EK: ¿Estuvo César Moro en esas reuniones?
BV: Sí, conocí a César Moro en la peña. Era muy amigo de las Bustamante ―de Celia y de Alicia― y de Arguedas, por supuesto. Allí se encontraba ―además de Westphalen, quien era su íntimo― Ricardo Tenaud, quien había sido un amigo de juventud de César. Era un mundo de conciliación, de eso que nunca se ha podido conseguir en el Perú y que allí sí se conseguía. Había gente de muy diversas edades y de muy diversos intereses. Podíamos sentamos alrededor de una mesa para comer, o bailar, o discutir y hasta pelear un poco, pero todo con amistad y respeto. Estábamos sentados allí conversando y de pronto aparecía el pintor José Sabogal o Martín Adán. En esos tiempos también se presentaban en la peña Corpus Barga, que era un conocido escritor y político español emigrado, Eielson, Sologuren, Szyszlo, la pintora Leonor Vinatea, Camino Brent, y los doctores Valega, Gastiaburú y Pesce, que eran médicos.
EK: Me sorprende que ese grupo conviviera con tanta civilidad. En sus escritos César Moro hizo críticas acérrimas al indigenismo. ¿Nunca discutieron esas diferencias cuando sus puntos de vista sobre el indigenismo, por lo menos en la cultura, eran tan distintos?
BV: Evidentemente había una diferencia de enfoque y de opiniones. El Perú que vivió Arguedas, su modo de padecerlo, no era el Perú que, a su manera, sufrió terriblemente Moro. En el grupo existía una gran armonía; las discusiones se planteaban en otro orden de cosas, y recuerdo que en ese «orden» Arguedas y Moro estaban al mismo lado.
EK: ¿Qué aprendiste de tu convivencia con estas figuras de la literatura peruana?
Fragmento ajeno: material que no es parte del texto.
(* ===== verification/Compare.v ===== *)
(** * The comparison task of [compareVersions] and the tool command lines
    (src/src/App.js)

    [compareVersionsJavaScript] and [compareVersionsPHP] build the
    command line of jsinspect ([npx jsinspect ...]) or phpcpd
    ([php ... vendor/bin/phpcpd ...]), spawn it and hand the process to
    [compareVersions], which creates a temporary file
    ([tmp.fileSync()]), pipes the process's stdout into it
    ([spawn.stdout.pipe(fs.createWriteStream(tmpFile.name))]) and, on the
    process's ['exit'] event, runs the callback: read the file, compute
    the count, [tmpFile.removeCallback()], [resolve(count)].
    [calculateLinesOfCode] spawns cloc with [shell: true] and [debug]
    prints a padded title.

    The task is a small step relation [tstep] over [task]: the pipe moves
    the chunks the tool wrote into the temporary file one at a time
    ([tstep_flush]), and the ['exit'] event runs the callback on the file
    as it is at that moment ([tstep_exit]).  Node.js emits ['exit'] when
    the process ends, whether or not its stdout has been drained into
    the file: both steps are enabled until the pipe is empty.  The
    callback is a function of the file's text to its [outcome] and
    whether it reached [removeCallback]: [php_callback] (the count of
    [Phpcpd.php_count]) and [js_callback] ([JSON.parse] of [Json], then
    the loops over [match.instances] and [instance.lines] with the
    conversions and [TypeError]s of JavaScript, then
    [JsInspect.jsinspect_count]).

    The decoding of the parsed jsinspect report is [jsinspect_of_json],
    in the result type [jsres]: a value, a thrown [TypeError], or
    [JOutside] for a value whose conversion the model leaves out (an array
    inside [lines], a string or object used as [lines]). *)

From Stdlib Require Import QArith ZArith String Ascii.
From stdpp Require Import base list strings.
From S2P Require Import Prelude JsNum Matrix Batch Parsers Json Collate App Importer Phpcpd.
(* ===== verification/AppIo.v ===== *)
(** * [App.run] on the file system (src/src/App.js, src/main.js)

    [node main.js] loads [App.js], which changes to its own directory
    ([process.chdir(__dirname)]); the constructor changes to the project
    root; [run] creates the output directory when it is missing, lists
    the input directory ([getVersions]), reads the line counts (the CSV of [--cloc-cache-file], or the CSV that
    [cloc --out <outputDir>/cloc.csv] writes), writes
    [<outputDir>/barchart.html], reads the comparison matrix from
    [--heatmap-cache-file] or computes it and writes
    [<outputDir>/heatmap.json], and writes [<outputDir>/heatmap.html].

    Here these effects are an [io] program on the [world] of [Fs].  The
    pure pipeline of [App] ([run_setup], [augmentHeatmapMatrix]) runs on
    the [AppEnv] that reads the world ([io_env]): the CSV decoder, the
    report cloc writes and the pug templates are the class [IoEnv]; the
    matrix the batch runner computes is a parameter ([compared]), since
    the comparisons write only temporary files outside the project.
    The theorems: a run without caches writes exactly the four output
    files ([app_first_run], [app_run_writes_outputs]); a second run from
    the cache the first run wrote leaves every file as it was
    ([app_rerun_cached], [cache_rerun_same_files]); the default cache
    path does not follow [--output-dir] and the cached run then throws
    [ENOENT] ([cache_misses_output_dir]); a missing input directory
    stops the run at [readdir] ([run_missing_input_dir]); every program
    keeps the world
    well formed ([programs_keep_world_wf]).  The witnesses run on the
    sample checkout [/home/u/heatmap] with the sample environment of
    [App]. *)

From Stdlib Require Import QArith ZArith String Ascii.
From stdpp Require Import base list gmap strings.
From S2P Require Import Prelude JsNum Matrix Batch Parsers Json Collate App Importer Compare Fs ImporterIo.

Local Open Scope io_scope.

(** The data handed to [pug.compileFile(pugFile)]: [{chart: {data,
    options: {height: 400}}}] or [{matrix, versions}]. *)
Inductive pug_locals :=
| BarchartLocals (data : list chart_row) (height : Z)
| HeatmapLocals (m : matrix) (vs : list string).

(** The libraries and tools [run] hands its files to. *)
Class IoEnv := {
  csv_parse : string -> list Cloc.csv_row;        (* parse(text, {columns: true, ...}) of csv-parse *)
  cloc_report : string -> string;                 (* the CSV cloc writes for a source path *)
  pug_render : string -> pug_locals -> string     (* pug.compileFile(pugFile)(locals) *)
}.

(** The text of the file [f] opens, [''] when there is none. *)
Definition file_text (w : world) (f : string) : string := default "" (w_files w !! resolve (w_cwd w) f).

(** The environment of the pure pipeline in the world [w]: [path.join]
    is POSIX, the CSV files and [heatmap.json] are read from [w]. *)
Definition io_env `{base : AppEnv} `{IoEnv} (o : options) (w : world) : AppEnv := {|
  platform := @platform base;
  readdir := @readdir base;
  path_join := posix_join;
  read_csv := fun f => csv_parse (file_text w f);
  cloc_rows := fun _ => csv_parse (file_text w (posix_join [App.outputDir o; "cloc.csv"]));
  read_json_matrix := fun f => default [] (read_heatmap_cache (file_text w f));
  compare_php := @compare_php base;
  compare_js := @compare_js base
|}.

(** The files [run] writes into the output directory. *)
Definition app_outputs : list string := ["cloc.csv"; "barchart.html"; "heatmap.json"; "heatmap.html"].

(** A sample checkout: the program in [/home/u/heatmap/src] with the
    input directory [/home/u/heatmap/input], run from [/home/u]; [cloc] reports one text, [csv-parse] gives the sample rows
    of [Parsers], and the templates render to their own names. *)
Definition sample_app_dir : abspath := ["home"; "u"; "heatmap"; "src"].

Definition sample_app_world : world :=
  mkWorld (list_to_set ([] :: ["home"; "u"; "heatmap"; "input"] :: prefixes sample_app_dir)) ∅ ["home"; "u"] [].

(** The same checkout before an input directory was made. *)
Definition bare_app_world : world :=
  mkWorld (list_to_set ([] :: prefixes sample_app_dir)) ∅ ["home"; "u"] [].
BV: No puedo decir que aprendí una cosa u otra, pero el hecho es que por la peña, después de haber conocido a esa gente, de haber sido amiga de casi todos ellos, viví de una manera diferente. Tengo un poema que se llama «Puerto Supe» y todo el mundo cree que nací o pasé mi infancia en ese lugar. Nada de eso. Supe es un puerto en donde Alicia Bustamante se había comprado una casita de pescadores en la que pasaban los veranos ella, su hermana Celia ―la mujer de Arguedas― y el propio José María. Me invitaban allí y, como yo era muy joven, ellas le pedían permiso a mi madre para que me dejara pasar esas vacaciones con otros amigos más. Fue una maravilla ese descubrimiento de la costa. ¿Qué aprendí? Aprendí a sentirme peruana, lo cual se acentuó mucho más cuando fui a París en el 49. Descubrí que tenía límites, que era una persona distinta a las demás.
EK: ¿Cómo te iniciaste en el mundo de la poesía?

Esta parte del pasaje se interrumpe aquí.